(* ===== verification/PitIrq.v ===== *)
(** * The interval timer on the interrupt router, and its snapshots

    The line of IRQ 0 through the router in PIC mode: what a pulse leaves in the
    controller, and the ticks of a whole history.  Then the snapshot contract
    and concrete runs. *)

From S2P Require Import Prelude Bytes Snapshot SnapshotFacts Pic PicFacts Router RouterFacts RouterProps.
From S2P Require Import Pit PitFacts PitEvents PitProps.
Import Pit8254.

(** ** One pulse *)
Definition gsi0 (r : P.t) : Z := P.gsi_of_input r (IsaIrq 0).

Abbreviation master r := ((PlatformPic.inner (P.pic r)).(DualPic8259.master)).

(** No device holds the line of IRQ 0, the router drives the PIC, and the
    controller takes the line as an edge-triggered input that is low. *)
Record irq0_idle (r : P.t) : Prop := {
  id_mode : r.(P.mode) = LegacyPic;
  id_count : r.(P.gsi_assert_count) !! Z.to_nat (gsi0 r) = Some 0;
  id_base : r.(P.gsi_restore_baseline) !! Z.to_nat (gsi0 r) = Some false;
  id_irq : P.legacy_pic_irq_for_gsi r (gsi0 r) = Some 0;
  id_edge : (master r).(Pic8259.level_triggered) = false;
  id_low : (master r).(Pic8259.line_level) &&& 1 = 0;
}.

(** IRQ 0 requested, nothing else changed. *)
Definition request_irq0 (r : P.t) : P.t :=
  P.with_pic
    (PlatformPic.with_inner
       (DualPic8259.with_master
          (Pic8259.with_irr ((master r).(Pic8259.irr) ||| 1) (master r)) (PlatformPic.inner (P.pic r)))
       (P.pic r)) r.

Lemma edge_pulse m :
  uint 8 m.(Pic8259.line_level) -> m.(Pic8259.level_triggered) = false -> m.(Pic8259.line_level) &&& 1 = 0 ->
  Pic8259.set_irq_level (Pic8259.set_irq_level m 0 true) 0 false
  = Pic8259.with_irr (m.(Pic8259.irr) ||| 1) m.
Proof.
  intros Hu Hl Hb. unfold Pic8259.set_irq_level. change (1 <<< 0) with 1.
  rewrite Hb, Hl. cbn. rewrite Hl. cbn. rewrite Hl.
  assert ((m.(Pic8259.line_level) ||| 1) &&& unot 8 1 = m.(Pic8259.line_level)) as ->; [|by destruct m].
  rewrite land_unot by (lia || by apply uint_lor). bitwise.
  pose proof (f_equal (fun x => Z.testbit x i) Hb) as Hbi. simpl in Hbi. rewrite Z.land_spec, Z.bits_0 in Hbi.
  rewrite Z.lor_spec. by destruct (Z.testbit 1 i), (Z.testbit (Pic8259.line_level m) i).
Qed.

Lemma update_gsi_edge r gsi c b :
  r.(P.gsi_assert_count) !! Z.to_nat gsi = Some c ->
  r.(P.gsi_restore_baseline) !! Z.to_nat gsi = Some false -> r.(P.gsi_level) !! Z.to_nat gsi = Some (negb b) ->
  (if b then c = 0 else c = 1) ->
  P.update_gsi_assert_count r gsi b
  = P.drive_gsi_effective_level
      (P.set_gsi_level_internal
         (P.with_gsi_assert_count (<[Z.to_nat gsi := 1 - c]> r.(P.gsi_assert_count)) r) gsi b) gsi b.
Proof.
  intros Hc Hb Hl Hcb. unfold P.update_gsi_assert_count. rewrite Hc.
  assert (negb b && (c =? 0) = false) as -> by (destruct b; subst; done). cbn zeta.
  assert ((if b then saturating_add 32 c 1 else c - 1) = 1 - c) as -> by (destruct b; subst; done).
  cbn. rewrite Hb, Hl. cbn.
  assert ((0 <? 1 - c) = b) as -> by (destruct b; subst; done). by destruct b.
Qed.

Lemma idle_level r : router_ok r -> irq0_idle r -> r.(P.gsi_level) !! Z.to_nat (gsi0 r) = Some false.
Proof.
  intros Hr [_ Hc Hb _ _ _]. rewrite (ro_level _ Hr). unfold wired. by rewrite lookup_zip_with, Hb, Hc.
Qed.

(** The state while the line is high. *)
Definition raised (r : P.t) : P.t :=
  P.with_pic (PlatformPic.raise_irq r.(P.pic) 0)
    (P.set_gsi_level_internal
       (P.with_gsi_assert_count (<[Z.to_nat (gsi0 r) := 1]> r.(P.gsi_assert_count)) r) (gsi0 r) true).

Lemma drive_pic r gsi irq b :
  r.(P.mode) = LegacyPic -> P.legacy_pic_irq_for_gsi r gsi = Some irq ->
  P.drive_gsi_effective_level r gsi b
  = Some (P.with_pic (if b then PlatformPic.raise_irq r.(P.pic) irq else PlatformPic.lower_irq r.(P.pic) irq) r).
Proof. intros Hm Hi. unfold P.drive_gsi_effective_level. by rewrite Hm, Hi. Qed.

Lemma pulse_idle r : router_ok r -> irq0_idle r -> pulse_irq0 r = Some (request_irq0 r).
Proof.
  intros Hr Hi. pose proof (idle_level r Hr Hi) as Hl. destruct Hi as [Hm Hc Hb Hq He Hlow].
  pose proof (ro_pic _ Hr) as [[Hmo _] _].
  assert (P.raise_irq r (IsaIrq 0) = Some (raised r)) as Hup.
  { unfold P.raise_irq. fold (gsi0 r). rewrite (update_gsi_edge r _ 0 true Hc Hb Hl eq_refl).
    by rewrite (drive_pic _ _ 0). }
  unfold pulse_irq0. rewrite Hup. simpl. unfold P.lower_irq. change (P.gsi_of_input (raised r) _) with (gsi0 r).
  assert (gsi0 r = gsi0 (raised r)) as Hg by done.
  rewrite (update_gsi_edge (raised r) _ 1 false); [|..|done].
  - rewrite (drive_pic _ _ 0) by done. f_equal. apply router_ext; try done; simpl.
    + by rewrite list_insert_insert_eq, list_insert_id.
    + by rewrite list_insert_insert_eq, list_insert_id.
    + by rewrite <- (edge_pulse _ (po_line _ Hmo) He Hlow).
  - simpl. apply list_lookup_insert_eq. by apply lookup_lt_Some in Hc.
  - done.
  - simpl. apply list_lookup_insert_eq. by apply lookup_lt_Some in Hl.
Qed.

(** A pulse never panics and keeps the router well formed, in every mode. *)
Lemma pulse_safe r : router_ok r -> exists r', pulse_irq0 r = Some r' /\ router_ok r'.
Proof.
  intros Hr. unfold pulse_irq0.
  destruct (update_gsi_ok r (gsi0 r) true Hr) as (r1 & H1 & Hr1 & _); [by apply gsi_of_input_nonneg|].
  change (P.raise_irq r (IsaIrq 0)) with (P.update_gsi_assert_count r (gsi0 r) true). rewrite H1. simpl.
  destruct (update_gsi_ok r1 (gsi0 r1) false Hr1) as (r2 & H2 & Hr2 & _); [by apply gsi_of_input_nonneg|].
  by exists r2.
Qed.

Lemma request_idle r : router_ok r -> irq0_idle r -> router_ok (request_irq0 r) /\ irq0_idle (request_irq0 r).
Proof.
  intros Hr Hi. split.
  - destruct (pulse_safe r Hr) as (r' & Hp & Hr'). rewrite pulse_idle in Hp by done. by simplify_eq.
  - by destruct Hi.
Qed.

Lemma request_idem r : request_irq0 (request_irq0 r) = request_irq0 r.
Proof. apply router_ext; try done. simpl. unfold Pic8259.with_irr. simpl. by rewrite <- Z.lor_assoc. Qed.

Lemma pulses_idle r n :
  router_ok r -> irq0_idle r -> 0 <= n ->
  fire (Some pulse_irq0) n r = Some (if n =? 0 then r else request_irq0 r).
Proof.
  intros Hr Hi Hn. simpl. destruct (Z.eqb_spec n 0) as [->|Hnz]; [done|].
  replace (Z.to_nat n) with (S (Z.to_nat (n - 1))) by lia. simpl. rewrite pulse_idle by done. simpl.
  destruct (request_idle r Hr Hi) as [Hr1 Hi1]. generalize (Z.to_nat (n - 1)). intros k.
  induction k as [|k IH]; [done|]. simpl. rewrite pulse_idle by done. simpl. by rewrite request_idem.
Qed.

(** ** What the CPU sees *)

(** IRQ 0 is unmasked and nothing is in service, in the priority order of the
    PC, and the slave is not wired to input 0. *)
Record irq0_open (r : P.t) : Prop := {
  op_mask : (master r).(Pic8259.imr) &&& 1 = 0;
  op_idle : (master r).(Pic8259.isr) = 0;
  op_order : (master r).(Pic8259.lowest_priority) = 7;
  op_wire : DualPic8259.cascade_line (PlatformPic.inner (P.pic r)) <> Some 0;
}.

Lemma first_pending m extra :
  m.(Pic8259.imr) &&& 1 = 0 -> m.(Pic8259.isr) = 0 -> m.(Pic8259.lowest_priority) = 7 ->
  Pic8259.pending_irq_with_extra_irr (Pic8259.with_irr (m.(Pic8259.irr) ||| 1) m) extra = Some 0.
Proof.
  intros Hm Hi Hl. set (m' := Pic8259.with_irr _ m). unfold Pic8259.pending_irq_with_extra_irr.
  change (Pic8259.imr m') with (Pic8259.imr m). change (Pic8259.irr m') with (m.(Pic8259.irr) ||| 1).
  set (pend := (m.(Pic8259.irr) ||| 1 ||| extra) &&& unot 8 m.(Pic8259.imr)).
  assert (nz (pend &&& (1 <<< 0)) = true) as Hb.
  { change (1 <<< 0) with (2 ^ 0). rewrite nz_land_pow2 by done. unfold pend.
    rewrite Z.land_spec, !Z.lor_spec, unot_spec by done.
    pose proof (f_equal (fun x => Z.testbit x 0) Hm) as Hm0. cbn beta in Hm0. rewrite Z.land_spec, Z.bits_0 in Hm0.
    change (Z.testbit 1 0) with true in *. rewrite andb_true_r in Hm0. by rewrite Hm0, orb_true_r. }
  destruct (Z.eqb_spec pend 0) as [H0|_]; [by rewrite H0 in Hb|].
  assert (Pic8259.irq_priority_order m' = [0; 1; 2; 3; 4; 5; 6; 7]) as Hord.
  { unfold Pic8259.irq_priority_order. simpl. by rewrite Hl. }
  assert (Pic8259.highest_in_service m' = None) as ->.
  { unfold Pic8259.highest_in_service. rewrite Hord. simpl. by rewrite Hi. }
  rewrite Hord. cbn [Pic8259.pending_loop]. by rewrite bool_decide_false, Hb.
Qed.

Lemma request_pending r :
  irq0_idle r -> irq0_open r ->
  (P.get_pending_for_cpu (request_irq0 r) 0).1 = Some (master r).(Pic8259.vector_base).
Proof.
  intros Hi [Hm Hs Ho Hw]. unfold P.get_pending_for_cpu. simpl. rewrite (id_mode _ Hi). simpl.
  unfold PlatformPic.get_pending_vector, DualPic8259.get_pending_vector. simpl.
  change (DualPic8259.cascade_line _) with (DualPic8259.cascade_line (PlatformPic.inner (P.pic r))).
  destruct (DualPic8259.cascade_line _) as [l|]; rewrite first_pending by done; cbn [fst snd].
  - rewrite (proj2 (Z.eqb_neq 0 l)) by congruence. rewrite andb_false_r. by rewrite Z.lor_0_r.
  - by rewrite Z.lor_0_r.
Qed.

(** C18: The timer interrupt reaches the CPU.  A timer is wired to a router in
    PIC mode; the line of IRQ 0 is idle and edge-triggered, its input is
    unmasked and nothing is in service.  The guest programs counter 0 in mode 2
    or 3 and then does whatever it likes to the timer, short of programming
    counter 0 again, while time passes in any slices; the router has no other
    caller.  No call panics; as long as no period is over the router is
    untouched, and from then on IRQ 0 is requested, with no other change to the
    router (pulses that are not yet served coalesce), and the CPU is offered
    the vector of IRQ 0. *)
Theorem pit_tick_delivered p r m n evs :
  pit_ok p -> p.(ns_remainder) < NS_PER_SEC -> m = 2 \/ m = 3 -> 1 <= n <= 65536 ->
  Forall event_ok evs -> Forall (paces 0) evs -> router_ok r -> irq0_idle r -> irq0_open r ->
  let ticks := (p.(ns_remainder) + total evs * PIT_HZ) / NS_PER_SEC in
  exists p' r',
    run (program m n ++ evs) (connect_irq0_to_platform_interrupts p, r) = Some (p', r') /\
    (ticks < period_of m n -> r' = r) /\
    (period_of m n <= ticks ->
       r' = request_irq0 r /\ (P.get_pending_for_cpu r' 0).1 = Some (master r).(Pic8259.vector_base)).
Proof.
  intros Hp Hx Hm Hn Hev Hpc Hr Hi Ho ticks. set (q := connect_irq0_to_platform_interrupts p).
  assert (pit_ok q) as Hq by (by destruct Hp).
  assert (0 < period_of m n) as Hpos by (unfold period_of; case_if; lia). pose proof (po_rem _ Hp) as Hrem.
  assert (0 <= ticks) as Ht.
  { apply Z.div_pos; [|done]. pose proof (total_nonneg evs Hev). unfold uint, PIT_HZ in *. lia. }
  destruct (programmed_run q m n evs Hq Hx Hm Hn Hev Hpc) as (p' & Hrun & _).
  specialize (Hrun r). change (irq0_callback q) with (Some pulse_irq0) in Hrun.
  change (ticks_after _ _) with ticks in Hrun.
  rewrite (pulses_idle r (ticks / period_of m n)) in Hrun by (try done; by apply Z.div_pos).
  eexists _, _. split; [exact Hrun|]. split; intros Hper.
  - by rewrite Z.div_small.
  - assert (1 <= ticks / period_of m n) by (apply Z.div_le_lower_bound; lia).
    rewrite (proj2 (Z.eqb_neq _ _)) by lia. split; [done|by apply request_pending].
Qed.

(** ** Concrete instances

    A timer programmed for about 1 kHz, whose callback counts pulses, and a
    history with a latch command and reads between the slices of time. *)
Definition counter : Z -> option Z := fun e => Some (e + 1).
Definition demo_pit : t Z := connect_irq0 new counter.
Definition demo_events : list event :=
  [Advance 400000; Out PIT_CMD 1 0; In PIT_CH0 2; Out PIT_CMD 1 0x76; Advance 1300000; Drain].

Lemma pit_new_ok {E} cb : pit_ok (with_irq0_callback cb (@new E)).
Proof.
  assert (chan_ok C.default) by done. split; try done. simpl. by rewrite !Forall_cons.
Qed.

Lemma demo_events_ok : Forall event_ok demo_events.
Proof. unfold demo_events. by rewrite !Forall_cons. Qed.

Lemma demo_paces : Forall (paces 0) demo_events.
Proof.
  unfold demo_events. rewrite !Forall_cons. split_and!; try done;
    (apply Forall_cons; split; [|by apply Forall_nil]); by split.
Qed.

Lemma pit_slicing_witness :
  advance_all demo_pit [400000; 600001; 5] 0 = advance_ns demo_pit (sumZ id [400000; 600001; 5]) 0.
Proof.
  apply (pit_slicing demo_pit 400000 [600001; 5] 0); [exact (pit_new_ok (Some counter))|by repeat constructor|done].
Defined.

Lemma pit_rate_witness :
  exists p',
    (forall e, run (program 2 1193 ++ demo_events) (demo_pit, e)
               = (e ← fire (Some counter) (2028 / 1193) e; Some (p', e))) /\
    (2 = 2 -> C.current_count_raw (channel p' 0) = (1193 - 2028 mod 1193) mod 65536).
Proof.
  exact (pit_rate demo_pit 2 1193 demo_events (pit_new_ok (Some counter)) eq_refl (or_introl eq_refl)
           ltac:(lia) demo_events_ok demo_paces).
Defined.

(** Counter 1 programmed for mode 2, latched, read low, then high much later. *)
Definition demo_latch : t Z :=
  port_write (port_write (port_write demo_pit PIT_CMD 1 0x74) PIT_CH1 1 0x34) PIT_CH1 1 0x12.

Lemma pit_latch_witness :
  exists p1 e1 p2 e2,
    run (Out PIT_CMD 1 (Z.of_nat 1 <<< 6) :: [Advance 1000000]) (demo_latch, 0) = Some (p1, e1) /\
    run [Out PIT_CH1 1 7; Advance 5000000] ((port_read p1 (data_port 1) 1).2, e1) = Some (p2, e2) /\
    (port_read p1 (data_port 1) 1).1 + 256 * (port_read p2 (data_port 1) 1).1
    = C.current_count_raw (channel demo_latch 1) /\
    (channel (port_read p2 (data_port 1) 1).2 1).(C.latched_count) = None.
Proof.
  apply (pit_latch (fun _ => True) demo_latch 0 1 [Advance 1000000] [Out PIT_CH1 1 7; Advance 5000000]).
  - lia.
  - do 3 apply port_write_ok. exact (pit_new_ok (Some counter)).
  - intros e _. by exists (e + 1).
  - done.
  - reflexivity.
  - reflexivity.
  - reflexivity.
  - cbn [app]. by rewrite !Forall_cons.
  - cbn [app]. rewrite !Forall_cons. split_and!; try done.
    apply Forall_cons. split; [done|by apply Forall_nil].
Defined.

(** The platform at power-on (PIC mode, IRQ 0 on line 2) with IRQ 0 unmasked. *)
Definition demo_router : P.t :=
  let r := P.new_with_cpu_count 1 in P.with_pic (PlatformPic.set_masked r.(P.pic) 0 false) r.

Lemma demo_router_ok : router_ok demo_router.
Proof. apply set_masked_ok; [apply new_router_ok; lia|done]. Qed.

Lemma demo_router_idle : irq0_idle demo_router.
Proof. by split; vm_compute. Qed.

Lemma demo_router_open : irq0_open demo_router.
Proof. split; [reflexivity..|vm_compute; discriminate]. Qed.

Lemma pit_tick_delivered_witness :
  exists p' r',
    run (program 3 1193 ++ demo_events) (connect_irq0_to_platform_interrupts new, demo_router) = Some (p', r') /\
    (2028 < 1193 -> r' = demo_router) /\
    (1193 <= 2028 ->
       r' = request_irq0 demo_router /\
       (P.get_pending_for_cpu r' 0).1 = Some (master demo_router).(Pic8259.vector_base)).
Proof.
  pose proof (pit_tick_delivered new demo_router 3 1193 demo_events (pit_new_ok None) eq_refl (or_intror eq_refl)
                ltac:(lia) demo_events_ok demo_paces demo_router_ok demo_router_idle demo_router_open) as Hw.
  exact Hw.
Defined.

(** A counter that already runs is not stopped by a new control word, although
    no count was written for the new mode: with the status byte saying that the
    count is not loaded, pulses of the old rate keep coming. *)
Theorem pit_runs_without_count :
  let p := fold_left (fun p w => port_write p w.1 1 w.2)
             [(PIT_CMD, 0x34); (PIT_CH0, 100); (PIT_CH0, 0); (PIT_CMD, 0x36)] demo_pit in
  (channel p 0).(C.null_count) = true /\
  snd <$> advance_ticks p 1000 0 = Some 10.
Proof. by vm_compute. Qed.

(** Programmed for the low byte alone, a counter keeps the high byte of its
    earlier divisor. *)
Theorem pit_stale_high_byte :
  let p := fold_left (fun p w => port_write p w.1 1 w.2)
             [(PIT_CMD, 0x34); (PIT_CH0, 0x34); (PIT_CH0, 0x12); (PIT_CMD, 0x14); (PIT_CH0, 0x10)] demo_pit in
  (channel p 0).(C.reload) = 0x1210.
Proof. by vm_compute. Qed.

------------------------------------

GOAL OF THE EXERCISE
Every line from the line containing "r' = request_irq0 demo_router /\" through the line containing "no count was" in the records above must be retyped exactly. Leave out the rest.

RESULT OF THE EXERCISE
       r' = request_irq0 demo_router /\
       (P.get_pending_for_cpu r' 0).1 = Some (master demo_router).(Pic8259.vector_base)).
Proof.
  pose proof (pit_tick_delivered new demo_router 3 1193 demo_events (pit_new_ok None) eq_refl (or_intror eq_refl)
                ltac:(lia) demo_events_ok demo_paces demo_router_ok demo_router_idle demo_router_open) as Hw.
  exact Hw.
Defined.

(** A counter that already runs is not stopped by a new control word, although
    no count was written for the new mode: with the status byte saying that the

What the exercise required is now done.